The effects of LDL cholesterol and pitavastatin treatment on fibroblast migration, SREBP-2, and LDLr expression

Abstract

Most non-healing wounds show a lack of cell migration contributing to chronic inflammation and infection. Cholesterol levels in the blood may have an impact on cell migration, as migrating cells demonstrate a need for cholesterol in order to synthesize additional cell membranes. Statins are a popular drug used for lowering blood cholesterol by competitive inhibition of HMG CoA reductase, a pivotal step in the cholesterol synthesis pathway.

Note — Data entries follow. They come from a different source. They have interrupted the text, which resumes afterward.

Definition bind {A B : Type} (m : M A) (k : A -> M B) : M B :=
  fun w s =>
    match m w s with
    | (Ok a, s') => k a w s'
    | (Raised e, s') => (Raised e, s')
    | (Interrupted, s') => (Interrupted, s')
    end.

Declare Scope monad_scope.
Delimit Scope monad_scope with monad.
Notation "x <- c1 ;; c2" := (bind c1 (fun x => c2))
  (at level 61, c1 at next level, right associativity) : monad_scope.
Notation "c1 ;; c2" := (bind c1 (fun _ => c2))
  (at level 61, right associativity) : monad_scope.
Local Open Scope monad_scope.

Definition raise {A : Type} (e : exn) : M A := fun _ s => (Raised e, s).

(** [try: body / except Exception as e: handler(e)] *)
Definition try_except {A : Type} (body : M A) (handler : exn -> M A) : M A :=
  fun w s =>
    match body w s with
    | (Raised e, s') => handler e w s'
    | r => r
    end.

(** [try: body / except cls as e: handler(e)] *)
Definition try_except_class {A : Type} (cls : exn_class)
    (body : M A) (handler : exn -> M A) : M A :=
  fun w s =>
    match body w s with
    | (Raised e, s') =>
        if exn_class_eqb (exn_kind e) cls then handler e w s'
        else (Raised e, s')
    | r => r
    end.

Definition emit (ev : io_event) : M unit :=
  fun _ s =>
    (Ok tt, mkState (st_db s) (st_net s) (st_sql s) (st_clock s) (st_sleep s)
                    (st_trace s ++ [ev])).

Definition log (l : level) (text : string) : M unit := emit (EvLog l text).

(** [d[key]] on a JSON object *)
Definition subscript {A : Type} (key : string) (o : option A) : M A :=
  match o with
  | Some a => ret a
  | None => raise (mkExn KeyError ("'" ++ key ++ "'"))
  end.

(** One network exchange: the request is recorded and the oracle
    answers. *)
Definition exchange {B : Type} (oracle : world -> nat -> http B)
    (request : io_event) : M (Z * B) :=
  fun w s =>
    let s' := mkState (st_db s) (S (st_net s)) (st_sql s) (st_clock s)
                      (st_sleep s) (st_trace s ++ [request]) in
    match oracle w (st_net s) with
    | HttpRaises e => (Raised e, s')
    | HttpResponse status body => (Ok (status, body), s')
    end.

(** [response.json()] *)
Definition json {A : Type} (body : decoded A) : M A :=
  match body with
  | Malformed e => raise e
  | Decoded a => ret a
  end.

(** One SQL statement with its commit: it raises what the oracle says, or
    what the statement itself raises, or it returns and leaves the new
    contents. *)
Definition sql {A : Type} (stmt : Database -> exn + (A * Database)) : M A :=
  fun w s =>
    let step db := mkState db (st_net s) (S (st_sql s)) (st_clock s)
                           (st_sleep s) (st_trace s) in
    match w_db_fault w (st_sql s) with
    | Some text => (Raised (mkExn OperationalError text), step (st_db s))
    | None =>
        match stmt (st_db s) with
        | inl e => (Raised e, step (st_db s))
        | inr (a, db') => (Ok a, step db')
        end
    end.

(** A call of a routine of the world that returns or raises and leaves
    everything as it is. *)
Definition library {A : Type} (answer : world -> exn + A) : M A :=
  fun w s =>
    match answer w with
    | inl e => (Raised e, s)
    | inr a => (Ok a, s)
    end.

Definition urlparse (url : string) : M Url.ParseResult :=
  library (fun w => w_urlparse w url).

Definition urlunparse (p : Url.ParseResult) : M string :=
  library (fun w => inr (w_urlunparse w p)).

(** [time.time()] and [datetime.now()], in milliseconds *)
Definition now : M Z :=
  fun w s =>
    (Ok (w_clock w (st_clock s)),
     mkState (st_db s) (st_net s) (st_sql s) (S (st_clock s)) (st_sleep s)
             (st_trace s)).

(** [time.sleep(ms / 1000)] *)
Definition sleep (ms : Z) : M unit :=
  fun w s =>
    if ms <? 0
    then (Raised (mkExn ValueError "sleep length must be non-negative"), s)
    else
      let s' := mkState (st_db s) (st_net s) (st_sql s) (st_clock s)
                        (S (st_sleep s)) (st_trace s ++ [EvSleep ms]) in
      if w_interrupt w (st_sleep s) then (Interrupted, s') else (Ok tt, s').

In this study, we examined the effects of low-density lipoprotein (LDL) and statin treatment on fibroblasts in vitro. A cholesterol ELISA was utilized to examine cholesterol levels in cultured fibroblasts following treatment with pitavastatin or LDL. A scratch-test assay was performed to examine fibroblast migration following treatment in addition to the MTT cell proliferation assay. Western blot analysis was used to examine the cholesterol signalling protein SREBP-2 and LDLr expression in treated cells. LDL treatment enhanced cell proliferation and migration, while both were inhibited by pitavastatin. Pitavastatin increased both SREBP-2 and LDLr expression in treated cells compared to LDL and vehicle control treatments. These results indicate pitavastatin inhibits cell migration and the cellular response is to increase cholesterol levels to make up for the inhibition of cholesterol synthesis though the mevalonate pathway. This could have significant effects on cell migration and wound healing in vivo for patients with inhibited wound healing responses on statin therapy.